The Time of Your Life
May 17, 1953
As young people face the future, no doubt there are some who suppose (and some who sometimes say) that they would rather have been born at some other time, that they would rather have lived in some other day⎯which is partly understandable, because troubles with which we are closely acquainted seem so much worse than troubles with which we are not closely acquainted. But you who think you would have chosen another time of life, suppose you tell us when you think you would rather have lived:
Would you wish to go back to ancient empires with slavery and superstition, with conquering armies and captive peoples? (It has such a modern sound, but without the modern conveniences!)
But this, perhaps, is too far back. Perhaps you’d rather have lived “when knighthood was in flower.” If your information is based on fairy tales and fiction, perhaps you would, but if it is based on document and fact, perhaps you wouldn’t. Sincerely we think you wouldn’t like to have lived in those days. But should you decide to go back there, leave your finer senses and common comforts behind, for you will surely find them out of fashion. And leave behind, especially, your love of liberty⎯for it was not a time of free men.
But maybe you would choose to share your lot with our pilgrim and pioneer parents. Much of what we have we owe to them. But would you like to face the bearing and rearing of children without the possibility of medical help, whether you needed it or not? Would you like to be old in your thirties, as pioneer mothers often were; and make every shred of cloth and clothing, and wrestle with nature for the sustenance of every day? They were days of courage, conviction, and accomplishment⎯but would you rather have lived then?
We know you could name a long list of things that you wish were not a part of the present picture. But that would always have been so. And never, we think, would you find back there more that could make people happy than now you see.

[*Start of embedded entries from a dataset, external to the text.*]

(** Request 0 is inside its callback; request 1 has asked to delete and waits
    with the global lock for the namespace. *)
Definition writer_conf : conf :=
  moved (moved (read_conf LockShared) 0 (InWriter "demo" 1) demo_ledger)
    1 (HoldsGlobal "demo" LockExclusive) demo_ledger.

Lemma writer_conf_reachable : rtc step (initial demo_ledger) writer_conf.
Proof.
  eapply rtc_r. { eapply rtc_r; [apply (read_conf_reachable LockShared)|].
    by apply (step_enter_writer (read_conf LockShared) 0 "demo" (scanNamespace "demo" demo_row)). }
  apply (step_global_shared (moved (read_conf LockShared) 0 (InWriter "demo" 1) demo_ledger)
           1 "demo" LockExclusive); [done|].
  intros t' p' Hne Hp. split; [|done]. simpl in Hp.
  apply lookup_insert_Some in Hp as [[<- <-]|[Hn Hp]]; [vm_compute; set_solver|].
  repeat rewrite lookup_insert_ne in Hp by done. done.
Qed.

Lemma writers_are_fenced_witness :
  lease_current demo_ledger "demo" 1 ∧
  ∀ t' p, t' ≠ 0 → c_requests writer_conf !! t' = Some p →
    p ≠ InGlobal ∧ p ≠ SystemRead "demo" LockExclusive ∧ p ≠ Activated "demo" LockExclusive ∧
    ∀ g', p ≠ InExclusive "demo" g'.
Proof.
  exact (writers_are_fenced demo_ledger writer_conf 0 "demo" 1 writer_conf_reachable eq_refl).
Defined.

Definition deleting_ledger : ledger := apply_op 7 (OpStartDelete "demo") demo_ledger.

Of course there are many things you would change about your time of life, and rightly you hope for a heaven on earth that would bring together all the good of all the ages. But if you had to change all you now have for all you could have had at any period in the past, you wouldn’t go back⎯unless we are much mistaken. So be grateful for living now, and don’t feel too sorry for yourselves. Make the most of what is good, help to change what is bad, and thankfully live “the time of your life!”